Beijing has a plan. Some American firms claim they need revenue from China to innovate. In fact, it’s surviving American firms that may need the PRC. Beijing’s strategy is to acquire the intellectual property of foreign innovators, create and heavily subsidize competitors, and kill off the foreign companies. While the dead firms cannot testify, the result is that China has harmed American innovation. American corporate R & D grew much faster before China joined the World Trade Organization in 2001 than it did for the 15 years thereafter, recovering only as the nature of the PRC’s trade practices became better recognized.
Federal-government research can be vital, but government attempts to pick technological winners and losers can harm truly innovative firms. This danger applies equally in Beijing’s distortion of technological development here by stealing from and driving out of business American firms that do not cooperate with China. The way to win in labor, capital, and land is for the U.S. to take care of its own house; the way to win in innovation is for the U.S. to shield itself against the PRC’s predatory practices.
So the U.S. wins land easily, will win labor almost by default, and can continue to win in capital and innovation. Why is China catching up, then?
In fact it may no longer be. The once-consensus view that China would inevitably surpass the U.S. economically has turned into projections that China will surpass the United States in GDP later than expected, or never. The gap in GDP per capita is of course much larger in America’s favor. More important, GDP and especially GDP per capita are not the only or even the best measures of size and prosperity.
Try buying a house with GDP per capita. What matters is actual income, which the U.S. and PRC report. According to Chinese-government data, personal disposable income was $2,806 in 2012 and $5,472 in 2022. The U.S. levels are $41,436 and $56,761, respectively. The ratio of Chinese to American income rose sharply, but the absolute gap widened by more than $12,000 — which is better? Go ask an average Zhou.

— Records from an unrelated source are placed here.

(** The rewrite as a whole. *)
Lemma wp_rewrite pid a e (Q : Status * Aof * StorageEngine -> Sys -> Prop) s :
  let path := aof_path (aof_config a) in
  let snap := snapshot (clock (s_ticks s)) e in
  fs_wf (s_fs s) -> manifest_path (aof_config a) <> path ->
  aof_enabled (aof_config a) = true -> path_is_safe path = true ->
  (forall st a' e' s', rewrite_done a (entry_log snap.1) s (st, a') s' ->
     (e' = e \/ e' = snap.2) -> (ok_status st = true -> e' = snap.2) -> Q (st, a', e') s') ->
  wp (rewrite clock pid a e) Q s.
Proof.
  intros path snap Hwf Hman Hen Hsafe HQ. unfold rewrite. fold path. rewrite Hen, Hsafe. cbn [negb].
  set (b := entry_log snap.1) in *.
  assert (Hold : forall st s', s_fs s' = s_fs s \/ file_at (s_fs s') path = file_at (s_fs s) path ->
    ok_status st = false -> rewrite_done a b s (st, failed a st) s').
  { intros st s' Hf Hst. split; [left; fold path; by destruct Hf as [->|]|]. split; [done|].
    split; [by rewrite Hst|done]. }
  apply wp_bind, wp_ensure_parent_dir. intros st1 s1 [Hf1 Ht1].
  destruct (ok_status st1) eqn:Hst1; cbn [negb];
    [|apply wp_ret, HQ; [apply Hold; auto|by left|by rewrite Hst1]].
  set (tmp := rewrite_tmp_path pid path).
  assert (Htmp : path <> tmp).
  { apply not_eq_sym. unfold tmp, rewrite_tmp_path. apply app_neq_self. done. }
  apply wp_bind, wp_open_file.
  { intros m s2 [Hf2 _]. apply wp_ret, HQ; [apply Hold; [left; congruence|done]|by left|done]. }
  intros s2 Hf2 Ht2. rewrite Hf1 in Hf2 |- *.
  apply wp_bind, wp_take_snapshot. intros s3 Hf3 _. rewrite Ht2, Ht1. fold snap.
  destruct snap as [l e1] eqn:Hsnap. cbn [fst snd] in *.
  apply wp_bind, wp_write_commands. intros st4 s4 b4 Ha4 _ Hb4. rewrite Hf3, Hf2 in Ha4.
  destruct (open_tmp_untouched _ _ _ _ _ Hwf Htmp Ha4) as (Hwf4 & Hfile4 & Hdir4 & Hcont4 & _).
  destruct (ok_status st4) eqn:Hst4; cbn [negb].
  2:{ apply wp_bind, wp_syscall. intros r5 s5 [Hf5 _]. apply wp_bind, wp_remove.
      intros m6 s6 Hf6 _. apply wp_ret, HQ; [|by right|by rewrite Hst4]. apply Hold; [|done]. right.
      destruct Hf6 as [->| ->]; rewrite Hf5; [done|]. by rewrite fs_remove_file_at. }
  specialize (Hb4 eq_refl). fold (entry_log l) in Hb4. fold b in Hb4. subst b4.
  apply wp_bind, wp_sync_fd. intros st5 s5 [Hf5 _]. apply wp_bind, wp_close_fd. intros st6 s6 [Hf6 _].
  set (st7 := if _ && _ then st6 else st5). rewrite <- Hf5, <- Hf6 in *.
  destruct (ok_status st7) eqn:Hst7; cbn [negb].
  - apply wp_bind. eapply (wp_install_rewrite a tmp b s); try done.
    intros [st8 a8] s8 Hdone. apply wp_ret, HQ; [done|by right|done].
  - apply wp_bind, wp_remove. intros m8 s8 Hf8 _. apply wp_ret, HQ; [|by right|by rewrite Hst7].
    apply Hold; [|done]. right. destruct Hf8 as [->| ->]; [done|]. by rewrite fs_remove_file_at.
Qed.

(** * Saving with a manifest *)

Lemma wp_write_manifest ss m (Q : Status -> Sys -> Prop) s :
  fs_wf (s_fs s) ->
  (forall st s', fs_wf (s_fs s') ->
     only_paths [ss_manifest_path ss ++ lit ".tmp"; ss_manifest_path ss] (s_fs s) (s_fs s') ->
     old_or_new (ss_manifest_path ss) (concat (manifest_lines m)) (s_fs s) (s_fs s') ->
     (ok_status st = true -> file_at (s_fs s') (ss_manifest_path ss) = Some (concat (manifest_lines m))) ->
     Q st s') ->
  wp (write_manifest ss m) Q s.
Proof.
  intros Hwf HQ. unfold write_manifest. set (path := ss_manifest_path ss) in *.
  set (tmp := path ++ lit ".tmp") in *. set (b := concat (manifest_lines m)) in *.
  assert (Hsame : forall st s', s_fs s' = s_fs s -> ok_status st = false -> Q st s').
  { intros st s' Hf Hst. apply HQ; rewrite ?Hf; [done|done|by left|by rewrite Hst]. }
  destruct (path_is_safe path); cbn [negb]; [|by apply wp_ret, Hsame].
  apply wp_bind, wp_ensure_parent_dir. intros st1 s1 [Hf1 _].
  destruct (ok_status st1) eqn:Hst1; cbn [negb]; [|by apply wp_ret, Hsame].
  assert (Hne : path <> tmp) by (by apply not_eq_sym, app_neq_self).
  apply wp_bind, wp_open_file.
  { intros m2 s2 [Hf2 _]. apply wp_ret, Hsame; [congruence|done]. }
  intros s2 Hf2 _. rewrite Hf1 in Hf2 |- *.
  apply wp_bind, wp_put_all. intros r s3 b3 Ha3 _ Hb3. rewrite Hf2 in Ha3.
  destruct (open_tmp_untouched _ _ _ _ _ Hwf Hne Ha3) as (Hwf3 & Hfile3 & Hdir3 & Hcont3 & _).
  assert (Hother : only_paths [tmp] (s_fs s) (s_fs s3)).
  { intros p Hp. by apply (open_tmp_untouched tmp (s_fs s) p b3 (s_fs s3) Hwf ltac:(set_solver) Ha3). }
  apply wp_bind, wp_stream_close. intros r4 s4 [Hf4 _] Hr. destruct r4; cbn [negb].
  - destruct (Hb3 (Hr eq_refl)) as [_ ->]. fold b in Hcont3. rewrite <- Hf4 in *.
    eapply (wp_install _ _ _ b (s_fs s)); [done|done|done|done|done|].
    intros st5 s5 Hwf5 Hon5 Hon Hok. apply HQ; [done| |done|done].
    eapply only_paths_trans; [|exact Hon5]. intros p Hp. apply Hother. set_solver.
  - apply wp_ret, HQ; rewrite Hf4; [done| |by left|done]. intros p Hp. apply Hother. set_solver.
Qed.
End Writers.

(** * Calls that do not fail *)

(** No system call fails or is interrupted; writes may still be short. *)
Definition calm (s : Sys) : Prop := Forall (fun o => call_error o = None) (s_io s).

Definition stays_calm {A} (m : SysM A) : Prop := forall s, calm s -> calm (m s).2.

Lemma calm_ret {A} (x : A) : stays_calm (mret x).
Proof. by intros s. Qed.

Lemma calm_bind {A B} (m : SysM A) (f : A -> SysM B) : stays_calm m -> (forall x, stays_calm (f x)) -> stays_calm (m ≫= f).
Proof. intros Hm Hf s Hs. rewrite st_bind_eq. by apply Hf, Hm. Qed.

Lemma calm_syscall : stays_calm syscall.
Proof. intros [fs [|o io] t] Hs; [done|]. by apply list.Forall_cons in Hs as [_ ?]. Qed.

Lemma syscall_calm s : calm s -> exists s', syscall s = (None, s') /\ calm s' /\ s_fs s' = s_fs s.
Proof.
  destruct s as [fs [|o io] t]; intros Hs; [by eexists|]. apply list.Forall_cons in Hs as [Ho Hs].
  exists (MkSys fs io t). unfold syscall, next_io, mbind, St_bind, mret, St_ret. cbn. by rewrite Ho.
Qed.

Lemma calm_write_all fd b : stays_calm (write_all fd b).
Proof.
  intros [fs io t] Hs. unfold calm, write_all in *. cbn [s_io s_fs] in *.
  enough (Hl : forall b fs, Forall (fun o => call_error o = None) (write_loop io fd b fs).2.2)
    by (specialize (Hl b fs); by destruct (write_loop io fd b fs) as [st [fs' io']]).
  clear b fs. induction Hs as [|o io Ho Hs IH]; intros [|c b] fs; cbn [write_loop]; try done; [by apply List.Forall_cons|].
  destruct o as [|n| |m]; try done. destruct (n =? 0)%nat; [done|apply IH].
Qed.

#[export] Hint Resolve calm_ret calm_syscall calm_write_all : velox.

(** Follows a program to its calls. *)
Ltac calm_walk :=
  repeat first
    [ progress auto with velox
    | apply calm_bind; [|intros ?]
    | match goal with |- stays_calm (match ?x with _ => _ end) => destruct x end
    | match goal with |- stays_calm (if ?x then _ else _) => destruct x end ].

Lemma calm_open_file trunc path : stays_calm (open_file trunc path).
Proof. unfold open_file. calm_walk. intros s Hs. by destruct (fs_open trunc path (s_fs s)). Qed.

Lemma calm_rename from to : stays_calm (rename from to).
Proof. unfold rename. calm_walk. by intros s. Qed.

Lemma calm_write_commands fd cmds : stays_calm (write_commands fd cmds).
Proof. induction cmds as [|c cmds IH]; cbn [write_commands]; calm_walk. Qed.

(** Opening the log leaves other paths alone. *)
Lemma reopen_other a q s :
  q <> aof_path (aof_config a) -> fs_dir (s_fs (reopen_locked a s).2) !! q = fs_dir (s_fs s) !! q.
Proof.
  intros Hq. change (wp (reopen_locked a) (fun _ s' => fs_dir (s_fs s') !! q = fs_dir (s_fs s) !! q) s).
  unfold reopen_locked. apply wp_bind, wp_open_file.
  { intros m s1 [Hf _]. apply wp_ret. by rewrite Hf. }
  intros s1 Hf1 _. assert (H1 : fs_dir (s_fs s1) !! q = fs_dir (s_fs s) !! q).
  { rewrite Hf1. unfold fs_open. destruct (fs_dir (s_fs s) !! aof_path (aof_config a)); [done|].
    cbn. by rewrite lookup_insert_ne. }
  apply wp_bind. destruct (fd_ a); [apply wp_syscall; intros r s2 [Hf2 _]; rewrite <- Hf2 in H1|apply wp_ret];
    (apply wp_bind, wp_syscall; intros r3 s3 [Hf3 _]; apply wp_bind, wp_look_fs, wp_ret; by rewrite Hf3).
Qed.

(** When the calls succeed, a finished rewrite has removed the manifest, which
    speaks of the old log. *)
Lemma install_removes_manifest a tmp s :
  let manifest := manifest_path (aof_config a) in
  calm s -> path_is_safe manifest = true -> manifest <> aof_path (aof_config a) ->
  wp (install_rewrite a tmp) (fun r s' => ok_status r.1 = true -> fs_dir (s_fs s') !! manifest = None) s.
Proof.
  intros manifest Hs Hsafe Hne. unfold install_rewrite. fold manifest. rewrite Hsafe. apply wp_bind.
  pose proof (calm_rename tmp (aof_path (aof_config a)) s Hs) as H1. unfold wp at 1.
  destruct (rename _ _ s) as [[m|] s1]; cbn [fst snd] in *.
  { apply wp_bind, wp_any. intros m2 s2. by apply wp_ret. }
  apply wp_bind. unfold wp at 1.
  assert (H2 : calm (sync_parent_dir_best_effort (aof_path (aof_config a)) s1).2).
  { revert s1 H1. change (stays_calm (sync_parent_dir_best_effort (aof_path (aof_config a)))).
    unfold sync_parent_dir_best_effort. calm_walk. }
  revert H2. generalize (sync_parent_dir_best_effort (aof_path (aof_config a)) s1).2. intros s2 H2. clear s1 H1.
  apply wp_bind. unfold remove. apply wp_bind. destruct (syscall_calm s2 H2) as (s3 & E3 & _ & Hf3).
  unfold wp at 1. rewrite E3. cbn [fst snd]. apply wp_bind, wp_on_fs. intros s4 Hf4 _. apply wp_ret, wp_bind.
  unfold wp at 1. pose proof (reopen_other a manifest s4 Hne) as Ho. rewrite Hf4 in Ho. cbn [fs_remove fs_dir] in Ho.
  rewrite lookup_delete_eq in Ho. destruct (reopen_locked a s4) as [[st a'] s5]. cbn [fst snd] in *.
  by destruct (negb (ok_status st)); apply wp_ret.
Qed.

Lemma rewrite_removes_manifest `{Platform} clock pid a e s :
  let manifest := manifest_path (aof_config a) in
  calm s -> path_is_safe manifest = true -> manifest <> aof_path (aof_config a) ->
  wp (rewrite clock pid a e) (fun r s' => ok_status r.1.1 = true -> file_at (s_fs s') manifest = None) s.
Proof.
  intros manifest Hs Hsafe Hne. unfold rewrite. set (path := aof_path (aof_config a)) in *.
  destruct (negb (aof_enabled _)); [by apply wp_ret|]. destruct (negb (path_is_safe path)); [by apply wp_ret|].
  assert (Hc : forall {A B} (m : SysM A) (f : A -> SysM B) Q s, stays_calm m -> calm s ->
    (forall x s', calm s' -> wp (f x) Q s') -> wp (m ≫= f) Q s).
  { intros A B m f Q s0 Hm H0 Hf. apply wp_bind. unfold wp at 1. by apply Hf, Hm. }
  apply Hc; [unfold ensure_parent_dir; calm_walk|done|]. intros st1 s1 H1.
  destruct (ok_status st1) eqn:E1; cbn [negb]; [|apply wp_ret; cbn; congruence].
  apply Hc; [apply calm_open_file|done|]. intros [m|fd] s2 H2; [by apply wp_ret|].
  apply Hc; [unfold take_snapshot; apply calm_bind; [by intros s0|intros now; apply calm_ret]|done|]. intros [l e'] s3 H3.
  apply Hc; [apply calm_write_commands|done|]. intros st4 s4 H4.
  destruct (ok_status st4) eqn:E4; cbn [negb].
  2: { apply wp_bind, wp_any. intros r5 s5. apply wp_bind, wp_any. intros r6 s6. apply wp_ret. cbn. congruence. }
  apply Hc; [unfold sync_fd; calm_walk|done|]. intros st5 s5 H5.
  apply Hc; [unfold close_fd; calm_walk|done|]. intros st6 s6 H6. set (st7 := if _ && _ then st6 else st5).
  destruct (ok_status st7) eqn:E7; cbn [negb].
  2: { apply wp_bind, wp_any. intros r8 s8. apply wp_ret. cbn. congruence. }
  apply wp_bind. eapply wp_mono; [by apply install_removes_manifest|]. cbv beta. intros [st8 a8] s8 H8.
  apply wp_ret. cbn [fst] in *. intros Hok. specialize (H8 Hok). fold manifest in H8. unfold file_at. by rewrite H8.
Qed.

The accumulation of income over time is national wealth. Credit Suisse has numbers for the U.S. close to the Federal Reserve’s, nearly $66 trillion in 2011 and nearly $146 trillion in 2021 (latest). Credit Suisse has repeatedly and dramatically revised Chinese wealth higher over time. Its most recent figures put the PRC at $31 trillion in 2011 and $85 trillion in 2021. Again, the ratio to the U.S. rises, but the absolute gap widens in America’s favor, from $35 trillion to $60 trillion. Would policy-makers rather have a higher ratio or an extra $25 trillion?
For decades to come, the PRC will be America’s chief rival, far more formidable economically than Russia, North Korea, and Iran combined. But there’s a good case to be made that over the last ten years the U.S. has already been winning the economic competition with China. As Chinese fundamentals deteriorate, America can win more decisively, especially if policy improves.